(Dataset records)
Lemma solve_backtracking_exhausted_witness :
  gen_possible_boards dead_end_board 0 0 = Ok [] /\
  solve_backtracking 2 dead_end_board =
  (ReturnedNone, [Shown dead_end_board; Expanded dead_end_board 0 0]).
Proof.
  assert (Hb : is_9x9 dead_end_board) by (apply is_9x9b_is_9x9; reflexivity).
  destruct (@solve_backtracking_exhausted dead_end_board Hb)
    as (_ & _ & _ & Hdead).
  destruct (Hdead 0%Z 0%Z) as [Hgen Hrun].
  - reflexivity.
  - reflexivity.
  - intros d Hd.
    assert (Hcases : d = 1%Z \/ d = 2%Z \/ d = 3%Z \/ d = 4%Z \/ d = 5%Z \/
                     d = 6%Z \/ d = 7%Z \/ d = 8%Z \/ d = 9%Z) by lia.
    repeat (destruct Hcases as [->|Hcases]; [reflexivity|]).
    subst d. reflexivity.
  - split; [exact Hgen|exact (Hrun 0)].
Defined.

(** ** Order of exploration *)

Lemma sorted_snoc_max (l : list Z) (x : Z) :
  StronglySorted Z.lt (l ++ [x]) -> forall y, In y (l ++ [x]) -> (y <= x)%Z.
Proof.
  induction l as [|a l IH]; simpl; intros Hs y Hy.
  - destruct Hy as [<-|[]]. lia.
  - apply StronglySorted_inv in Hs. destruct Hs as [Hs Ha].
    destruct Hy as [<-|Hy]; [|now apply IH].
    rewrite Forall_forall in Ha. specialize (Ha x).
    assert (In x (l ++ [x])) by (apply in_or_app; right; now left).
    specialize (Ha H). lia.
Qed.

(** C4.  The search explores states in a fixed order.  On a 9x9 grid that
    is not full, [next_unassigned_cell] returns the first empty cell in
    row-major order; [gen_possible_boards] returns one child per legal
    digit, in ascending order of the digits 1..9; and one iteration of
    [solve_backtracking] pops the grid and pushes these children in that
    order, so that the next pop takes the child of the highest legal
    digit. *)
Theorem search_order (b : board) (rest : list board) :
  is_9x9 b -> board_is_full b = false ->
  exists r c,
    r < 9 /\ c < 9 /\
    next_unassigned_cell b = Ok (Z.of_nat r, Z.of_nat c) /\
    cell b r c = 0%Z /\
    (forall r' c', r' < 9 -> c' < 9 -> cell b r' c' = 0%Z ->
                   r < r' \/ (r = r' /\ c <= c')) /\
    exists ds,
      StronglySorted Z.lt ds /\
      (forall d, In d ds <->
                 (1 <= d <= 9)%Z /\
                 move_is_valid b d (Z.of_nat r) (Z.of_nat c) = Ok true) /\
      gen_possible_boards b (Z.of_nat r) (Z.of_nat c) =
        Ok (map (Np.set_cell b r c) ds) /\
      (forall fuel,
          solve_loop (S fuel) (rest ++ [b]) =
          emit (Shown b)
            (emit (Expanded b (Z.of_nat r) (Z.of_nat c))
               (solve_loop fuel (rest ++ map (Np.set_cell b r c) ds)))) /\
      (forall ds' dmax, ds = ds' ++ [dmax] ->
          pop (rest ++ map (Np.set_cell b r c) ds) =
            Some (rest ++ map (Np.set_cell b r c) ds', Np.set_cell b r c dmax) /\
          forall d, In d ds -> (d <= dmax)%Z).
Proof.
  intros Hb Hfull.
  destruct (next_unassigned_cell_spec Hb Hfull)
    as (r & c & Hr & Hc & Hnext & Hz & Hfirst).
  exists r, c. repeat (split; [assumption|]).
  exists (legal_digits b r c).
  split; [apply legal_digits_sorted|]. split; [|split; [|split]].
  - intros d. rewrite in_legal_digits, (move_is_valid_eq Hb d Hr Hc).
    destruct (blockedb b r c d); simpl; intuition congruence.
  - now apply gen_possible_boards_eq.
  - intros fuel. now apply solve_loop_step.
  - intros ds' dmax E. split.
    + rewrite E, map_app, app_assoc. apply pop_snoc.
    + pose proof (legal_digits_sorted b r c) as Hsorted. rewrite E in *.
      now apply sorted_snoc_max.
Qed.

Lemma search_order_witness :
  exists r c,
    r < 9 /\ c < 9 /\
    next_unassigned_cell sample_board = Ok (Z.of_nat r, Z.of_nat c) /\
    cell sample_board r c = 0%Z /\
    (forall r' c', r' < 9 -> c' < 9 -> cell sample_board r' c' = 0%Z ->
                   r < r' \/ (r = r' /\ c <= c')) /\
    exists ds,
      StronglySorted Z.lt ds /\
      (forall d, In d ds <->
                 (1 <= d <= 9)%Z /\
                 move_is_valid sample_board d (Z.of_nat r) (Z.of_nat c) = Ok true) /\
      gen_possible_boards sample_board (Z.of_nat r) (Z.of_nat c) =
        Ok (map (Np.set_cell sample_board r c) ds) /\
      (forall fuel,
          solve_loop (S fuel) ([] ++ [sample_board]) =
          emit (Shown sample_board)
            (emit (Expanded sample_board (Z.of_nat r) (Z.of_nat c))
               (solve_loop fuel ([] ++ map (Np.set_cell sample_board r c) ds)))) /\
      (forall ds' dmax, ds = ds' ++ [dmax] ->
          pop ([] ++ map (Np.set_cell sample_board r c) ds) =
            Some ([] ++ map (Np.set_cell sample_board r c) ds',
                  Np.set_cell sample_board r c dmax) /\
          forall d, In d ds -> (d <= dmax)%Z).
Proof.
  apply (@search_order sample_board []).
  - apply is_9x9b_is_9x9. reflexivity.
  - reflexivity.
Defined.

(** ** Box geometry *)

Lemma firstn_skipn_map_nth (A : Type) (d : A) (l : list A) (k n : nat) :
  k + n <= length l ->
  firstn n (skipn k l) = map (fun i => nth i l d) (seq k n).
Proof.
  revert k n; induction l as [|a l IH]; intros k n H; simpl in H.
  - assert (k = 0) by lia. assert (n = 0) by lia. subst. reflexivity.
  - destruct k as [|k].
    + destruct n as [|n]; [reflexivity|]. cbn [skipn firstn seq map nth].
      f_equal. rewrite <- seq_shift, map_map.
      rewrite <- (IH 0 n) by lia. reflexivity.
    + cbn [skipn]. rewrite <- seq_shift, map_map. apply IH. lia.
Qed.

Lemma in_slice_cells (s : Np.slice2) (r c : nat) :
  In (r, c) (slice_cells s) <->
  (Np.row_start s <= r < Np.row_start s + (Np.row_stop s - Np.row_start s)) /\
  (Np.col_start s <= c < Np.col_start s + (Np.col_stop s - Np.col_start s)).
Proof.
  unfold slice_cells. rewrite in_flat_map. split.
  - intros [r' [Hr' H]]. apply in_map_iff in H. destruct H as [c' [E Hc']].
    injection E as <- <-. apply in_seq in Hr', Hc'. split; assumption.
  - intros [Hr Hc]. exists r. split; [now apply in_seq|].
    apply in_map_iff. exists c. split; [reflexivity|now apply in_seq].
Qed.

(** The slice taken by [get_box] reads exactly the cells listed by
    [slice_cells], in the same order. *)
Lemma getslice_cells (b : board) (s : Np.slice2) :
  is_9x9 b ->
  Np.row_start s <= Np.row_stop s <= 9 ->
  Np.col_start s <= Np.col_stop s <= 9 ->
  concat (Np.getslice b s) =
  map (fun p => cell b (fst p) (snd p)) (slice_cells s).
Proof.
  intros Hb Hrows Hcols. unfold Np.getslice, slice_cells.
  rewrite (firstn_skipn_map_nth []) by (rewrite (proj1 Hb); lia).
  rewrite map_map, flat_map_concat_map, concat_map, map_map. f_equal.
  apply map_ext_in. intros r Hr. apply in_seq in Hr.
  assert (Hr9 : r < 9) by lia.
  rewrite (firstn_skipn_map_nth 0%Z) by (rewrite (row_length_9x9 Hb Hr9); lia).
  rewrite map_map. reflexivity.
Qed.

(** The member cells of one box: the slice bounds against the formula for
    [which_box]. *)
Ltac box_members Hbox :=
  eapply Hbox; [reflexivity|reflexivity|reflexivity|];
  let r := fresh "r" in
  let c := fresh "c" in
  let Hr9 := fresh "Hr9" in
  let Hc9 := fresh "Hc9" in
  let E := fresh "E" in
  intros r c; rewrite in_slice_cells;
  cbn [Np.row_start Np.row_stop Np.col_start Np.col_stop];
  split;
  [intros [? ?]; assert (Hr9 : r < 9) by lia; assert (Hc9 : c < 9) by lia;
   rewrite (proj1 (which_box_view Hr9 Hc9));
   repeat split; try assumption; f_equal; div3 r; div3 c; lia
  |intros (Hr9 & Hc9 & E);
   rewrite (proj1 (which_box_view Hr9 Hc9)) in E; apply Ok_inj in E;
   div3 r; div3 c; lia].

Lemma which_box_range_counterexample :
  which_box (Z.of_nat 8) (Z.of_nat 8) = Ok 9%Z /\
  ~ (forall r c, r < 9 -> c < 9 ->
       exists k, which_box (Z.of_nat r) (Z.of_nat c) = Ok k /\ (0 <= k <= 8)%Z).
Proof.
  split; [reflexivity|]. intros H.
  destruct (H 8 8) as [k [E Hk]]; try lia.
  vm_compute in E. apply Ok_inj in E. lia.
Qed.

(** C6, amended.  [which_box] is total on rows 0..8 and columns 0..8 and
    returns a box number in the range 1..9.  For every box number the
    member cells given by [box_num_to_view] are exactly 9 distinct
    (row, col) pairs, namely the cells that [which_box] sends to that
    number, and the cells of the nine boxes taken together are the 81 cells
    of the grid, each exactly once. *)
Theorem box_partition :
  (forall r c, r < 9 -> c < 9 ->
     exists k, which_box (Z.of_nat r) (Z.of_nat c) = Ok k /\ (1 <= k <= 9)%Z) /\
  (forall k, (1 <= k <= 9)%Z ->
     exists cs, cells_of_box k = Ok cs /\ length cs = 9 /\ NoDup cs /\
       forall r c, In (r, c) cs <->
                   r < 9 /\ c < 9 /\ which_box (Z.of_nat r) (Z.of_nat c) = Ok k) /\
  length all_cells = 81 /\ NoDup all_cells /\
  Permutation (flat_map slice_cells (map snd box_num_to_view)) all_cells.
Proof.
  split; [|split; [|split; [|split]]].
  - intros r c Hr Hc. eexists. split; [apply (which_box_view Hr Hc)|].
    div3 r. div3 c. lia.
  - intros k Hk.
    assert (Hcases : k = 1%Z \/ k = 2%Z \/ k = 3%Z \/ k = 4%Z \/ k = 5%Z \/
                     k = 6%Z \/ k = 7%Z \/ k = 8%Z \/ k = 9%Z) by lia.
    assert (Hbox : forall v, dict_get box_num_to_view k = Ok v ->
              length (slice_cells v) = 9 -> nodupb (slice_cells v) = true ->
              (forall r c, In (r, c) (slice_cells v) <->
                 r < 9 /\ c < 9 /\
                 which_box (Z.of_nat r) (Z.of_nat c) = Ok k) ->
              exists cs, cells_of_box k = Ok cs /\ length cs = 9 /\ NoDup cs /\
                forall r c, In (r, c) cs <->
                  r < 9 /\ c < 9 /\
                  which_box (Z.of_nat r) (Z.of_nat c) = Ok k).
    { intros v Hv Hlen Hnd Hin. exists (slice_cells v).
      unfold cells_of_box. rewrite Hv. cbn [bind].
      repeat split; try assumption; try apply (Hin r c); auto using nodupb_NoDup. }
    repeat (destruct Hcases as [->|Hcases]; [box_members Hbox|]).
    subst k. box_members Hbox.
  - reflexivity.
  - apply nodupb_NoDup. vm_compute. reflexivity.
  - apply NoDup_Permutation.
    + apply nodupb_NoDup. vm_compute. reflexivity.
    + apply nodupb_NoDup. vm_compute. reflexivity.
    + intros p. split; apply inclb_incl; vm_compute; reflexivity.
Qed.

(** ** The branch generator over the store *)

Lemma replace_nth_snoc (A : Type) (l : list A) (x y : A) :
  Np.replace_nth (length l) (l ++ [x]) y = l ++ [y].
Proof.
  induction l as [|a l IH]; simpl; [reflexivity|]. now rewrite IH.
Qed.

Lemma seq_add_map (a n : nat) : seq a n = map (fun i => a + i) (seq 0 n).
Proof.
  revert a; induction n as [|n IH]; intros a; simpl; [reflexivity|].
  f_equal; [lia|]. rewrite (IH (S a)), <- seq_shift, map_map.
  apply map_ext. intros i. lia.
Qed.

Lemma deref_app_old (h ext : Store.store) (q : Store.addr) :
  q < length h -> Store.deref (h ++ ext) q = Store.deref h q.
Proof. intros Hq. unfold Store.deref. now apply app_nth1. Qed.

Lemma deref_app_new (h ext : Store.store) (i : nat) :
  Store.deref (h ++ ext) (length h + i) = nth i ext [].
Proof.
  unfold Store.deref. rewrite app_nth2 by lia. f_equal. lia.
Qed.

(** The loop leaves the arrays already in the store as they are and
    appends one new array per kept digit, in order. *)
Lemma store_gen_loop_eq (g : board) (p : Store.addr) (r c : nat)
      (nums : list Z) (h : Store.store) (acc : list Store.addr) :
  is_9x9 g -> r < 9 -> c < 9 ->
  p < length h -> Store.deref h p = g ->
  let ds := filter (fun d => negb (blockedb g r c d)) nums in
  Store.gen_loop h p (Z.of_nat r) (Z.of_nat c) nums acc =
  Ok (h ++ map (Np.set_cell g r c) ds, acc ++ seq (length h) (length ds)).
Proof.
  intros Hg Hr Hc. revert h acc.
  induction nums as [|d nums IH]; intros h acc Hp Hd; cbn zeta.
  - simpl. now rewrite !app_nil_r.
  - cbn [Store.gen_loop filter]. rewrite Hd.
    rewrite (move_is_valid_eq Hg d Hr Hc). cbn [bind].
    destruct (negb (blockedb g r c d)).
    + unfold Store.np_copy, Store.setitem. rewrite Hd.
      replace (Store.deref (h ++ [g]) (length h)) with g
        by (unfold Store.deref; now rewrite nth_middle).
      rewrite (setitem_9x9 Hg d Hr Hc). cbn [bind].
      rewrite replace_nth_snoc.
      rewrite IH.
      * rewrite length_app. cbn [length map seq].
        rewrite <- !app_assoc. cbn [app].
        replace (length h + 1) with (S (length h)) by lia. reflexivity.
      * rewrite length_app. simpl. lia.
      * now rewrite deref_app_old.
    + now apply IH.
Qed.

EXERCISE DIRECTIONS: Look above for the line with "rewrite (proj1 (which_box_view Hr9 Hc9));" and the line with "unfold cells_of_box. rewrite". Retype those two lines and every line between them exactly, adding nothing.

RESPONSE TO THE TASK:
   rewrite (proj1 (which_box_view Hr9 Hc9));
   repeat split; try assumption; f_equal; div3 r; div3 c; lia
  |intros (Hr9 & Hc9 & E);
   rewrite (proj1 (which_box_view Hr9 Hc9)) in E; apply Ok_inj in E;
   div3 r; div3 c; lia].

Lemma which_box_range_counterexample :
  which_box (Z.of_nat 8) (Z.of_nat 8) = Ok 9%Z /\
  ~ (forall r c, r < 9 -> c < 9 ->
       exists k, which_box (Z.of_nat r) (Z.of_nat c) = Ok k /\ (0 <= k <= 8)%Z).
Proof.
  split; [reflexivity|]. intros H.
  destruct (H 8 8) as [k [E Hk]]; try lia.
  vm_compute in E. apply Ok_inj in E. lia.
Qed.

(** C6, amended.  [which_box] is total on rows 0..8 and columns 0..8 and
    returns a box number in the range 1..9.  For every box number the
    member cells given by [box_num_to_view] are exactly 9 distinct
    (row, col) pairs, namely the cells that [which_box] sends to that
    number, and the cells of the nine boxes taken together are the 81 cells
    of the grid, each exactly once. *)
Theorem box_partition :
  (forall r c, r < 9 -> c < 9 ->
     exists k, which_box (Z.of_nat r) (Z.of_nat c) = Ok k /\ (1 <= k <= 9)%Z) /\
  (forall k, (1 <= k <= 9)%Z ->
     exists cs, cells_of_box k = Ok cs /\ length cs = 9 /\ NoDup cs /\
       forall r c, In (r, c) cs <->
                   r < 9 /\ c < 9 /\ which_box (Z.of_nat r) (Z.of_nat c) = Ok k) /\
  length all_cells = 81 /\ NoDup all_cells /\
  Permutation (flat_map slice_cells (map snd box_num_to_view)) all_cells.
Proof.
  split; [|split; [|split; [|split]]].
  - intros r c Hr Hc. eexists. split; [apply (which_box_view Hr Hc)|].
    div3 r. div3 c. lia.
  - intros k Hk.
    assert (Hcases : k = 1%Z \/ k = 2%Z \/ k = 3%Z \/ k = 4%Z \/ k = 5%Z \/
                     k = 6%Z \/ k = 7%Z \/ k = 8%Z \/ k = 9%Z) by lia.
    assert (Hbox : forall v, dict_get box_num_to_view k = Ok v ->
              length (slice_cells v) = 9 -> nodupb (slice_cells v) = true ->
              (forall r c, In (r, c) (slice_cells v) <->
                 r < 9 /\ c < 9 /\
                 which_box (Z.of_nat r) (Z.of_nat c) = Ok k) ->
              exists cs, cells_of_box k = Ok cs /\ length cs = 9 /\ NoDup cs /\
                forall r c, In (r, c) cs <->
                  r < 9 /\ c < 9 /\
                  which_box (Z.of_nat r) (Z.of_nat c) = Ok k).
    { intros v Hv Hlen Hnd Hin. exists (slice_cells v).
      unfold cells_of_box. rewrite Hv. cbn [bind].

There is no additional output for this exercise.